KNOWLEDGE OF ANGELS by Jill Paton Walsh
It is, perhaps, the fifteenth century and the ordered tranquillity of a Mediterranean island is about to be shattered by the appearance of two outsiders: one, a castaway, plucked from the sea by fishermen, whose beliefs represent a challenge to the established order; the other, a child abandoned by her mother and suckled by wolves, who knows nothing of the precarious relationship between church and state but whose innocence will become the subject of a dangerous experiment.
But the arrival of the Inquisition on the island creates a darker, more threatening force which will transform what has been a philosophical game of chess into a matter of life and death.
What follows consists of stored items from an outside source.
(** ** The invariant *)

Record diff_ok (m : SnapshotManager) (g : Ghost) (i : nat) (d : DiffSnapshot) : Prop := {
  dok_apply : ∃ bm cm, g.(g_log) !! d.(base_id) = Some bm ∧ g.(g_log) !! d.(diff_id) = Some cm
                ∧ apply_diff bm d = Ok cm;
  dok_not_full : d.(diff_id) ∉ ids g.(g_full);
  dok_base : (d.(base_id) ∈ ids g.(g_full) ∧ d.(generation) = 1)
             ∨ ∃ j p, (j < i)%nat ∧ m.(diff_buffer) !! j = Some p ∧ p.(diff_id) = d.(base_id)
                   ∧ d.(generation) = p.(generation) + 1;
  dok_gen : 1 ≤ d.(generation) ≤ m.(max_diff_depth);
}.

Record minv (m : SnapshotManager) (g : Ghost) : Prop := {
  mi_ring : ring_ok m.(buffer) g.(g_full);
  mi_nodup : NoDup (ids g.(g_full));
  mi_full s : s ∈ g.(g_full) → ∃ mem, g.(g_log) !! s.(snap_id) = Some mem
                ∧ copy_decode s.(snap_memory) = Some mem;
  mi_log id mem : g.(g_log) !! id = Some mem → indexable mem;
  mi_diffs i d : m.(diff_buffer) !! i = Some d → diff_ok m g i d;
  mi_diff_nodup : NoDup (diff_id <$> m.(diff_buffer));
  mi_depth : m.(max_diff_depth) < U32_MAX;
}.

Lemma find_diff_Some ds id d :
  NoDup (diff_id <$> ds) → find_diff ds id = Some d ↔ d ∈ ds ∧ d.(diff_id) = id.
Proof.
  intros Hnd. unfold find_diff. rewrite fmap_Some. split.
  - intros ([i d'] & (Hdi & <- & _)%list_find_Some & ->). split; [|done].
    by eapply list_elem_of_lookup_2.
  - intros [Hin Hid]. destruct (list_find_elem_of (λ d, diff_id d = id) ds d Hin Hid) as [[i d'] Hf].
    exists (i, d'). split; [done|]. apply list_find_Some in Hf as (Hd' & Hid' & _). cbn.
    apply list_elem_of_lookup in Hin as [j Hj].
    assert (i = j) as ->.
    { apply (NoDup_lookup (diff_id <$> ds) i j id Hnd); rewrite list_lookup_fmap.
      - rewrite Hd'. cbn. by rewrite Hid'.
      - rewrite Hj. cbn. by rewrite Hid. }
    congruence.
Qed.

Lemma ring_get_full m g id s :
  minv m g → ring_get m.(buffer) id = Some s →
  id ∈ ids g.(g_full) ∧ ∃ mem, g.(g_log) !! id = Some mem ∧ copy_decode s.(snap_memory) = Some mem.
Proof.
  intros Hm Hs. apply (ring_get_spec _ _ _ _ (mi_ring _ _ Hm) (mi_nodup _ _ Hm)) in Hs as [Hs <-].
  apply window_suffix in Hs. split; [|by apply (mi_full _ _ Hm)]. by apply list_elem_of_fmap_2.
Qed.

Lemma find_diff_index m g id d :
  minv m g → find_diff m.(diff_buffer) id = Some d →
  d.(diff_id) = id ∧ ∃ i, m.(diff_buffer) !! i = Some d ∧ diff_ok m g i d.
Proof.
  intros Hm Hd. apply find_diff_Some in Hd as [Hd <-]; [|apply Hm]. split; [done|].
  apply list_elem_of_lookup in Hd as [i Hd]. exists i. split; [done|]. by apply (mi_diffs _ _ Hm).
Qed.

(** A full snapshot's identifier is never a diff's. *)
Lemma full_not_diff m g id :
  minv m g → id ∈ ids g.(g_full) → find_diff m.(diff_buffer) id = None.
Proof.
  intros Hm Hid. destruct (find_diff _ id) as [d|] eqn:Ed; [|done].
  destruct (find_diff_index _ _ _ _ Hm Ed) as (<- & i & _ & Hok). by destruct (dok_not_full _ _ _ _ Hok).
Qed.

(** The parent found for a diff is an earlier one. *)
Lemma parent_earlier m g i d p :
  minv m g → m.(diff_buffer) !! i = Some d → find_diff m.(diff_buffer) d.(base_id) = Some p →
  ∃ j, (j < i)%nat ∧ m.(diff_buffer) !! j = Some p ∧ d.(generation) = p.(generation) + 1.
Proof.
  intros Hm Hd Hp. pose proof (mi_diffs _ _ Hm i d Hd) as Hok.
  destruct (dok_base _ _ _ _ Hok) as [[Hb _]|(j & p' & Hj & Hp' & Hid & Hg)].
  { by rewrite (full_not_diff _ _ _ Hm Hb) in Hp. }
  exists j. apply (find_diff_Some _ _ _ (mi_diff_nodup _ _ Hm)) in Hp as [[k Hk]%list_elem_of_lookup Hpid].
  assert (j = k) as ->.
  { apply (NoDup_lookup (diff_id <$> diff_buffer m) j k d.(base_id) (mi_diff_nodup _ _ Hm));
      rewrite list_lookup_fmap.
    - rewrite Hp'. cbn. by rewrite Hid.
    - rewrite Hk. cbn. by rewrite Hpid. }
  assert (p' = p) as -> by congruence. done.
Qed.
Praise for Knowledge of Angels:
"A compelling Mediaeval fable, written from the heart and melded to a driving narrative which never once loses its tremendous impact." The Guardian.
"This remarkable novel resemble an illuminated manuscript mapped with angels and mountains and signposts, an allegory for today and yesterday too. A beautiful, unsettling moral fiction about virtue and intolerance." The Observer.
"The lucidity of Jill Paton Walsh's style and the dexterity of the narrative are such that her book reads more like a good thriller than a weighty novel of ideas...an ingenious fable." The Times.
"An irresistible blend of intellect and passion...novels of ideas come no better than this sensual example." Mail on Sunday.
Notoriously, Knowledge of Angels could not find a publisher in Britain, although it was published successfully in the USA by Peter Davison at Houghton Mifflin. As a last resort, Jill Paton Walsh and John Rowe Townsend published it themselves under the Green Bay imprint, with the help of Colt Books, who on hearing of the plan to publish by importing the US edition, came immediately and gladly to the rescue. Knowledge of Angels was shortlisted for the Booker Prize .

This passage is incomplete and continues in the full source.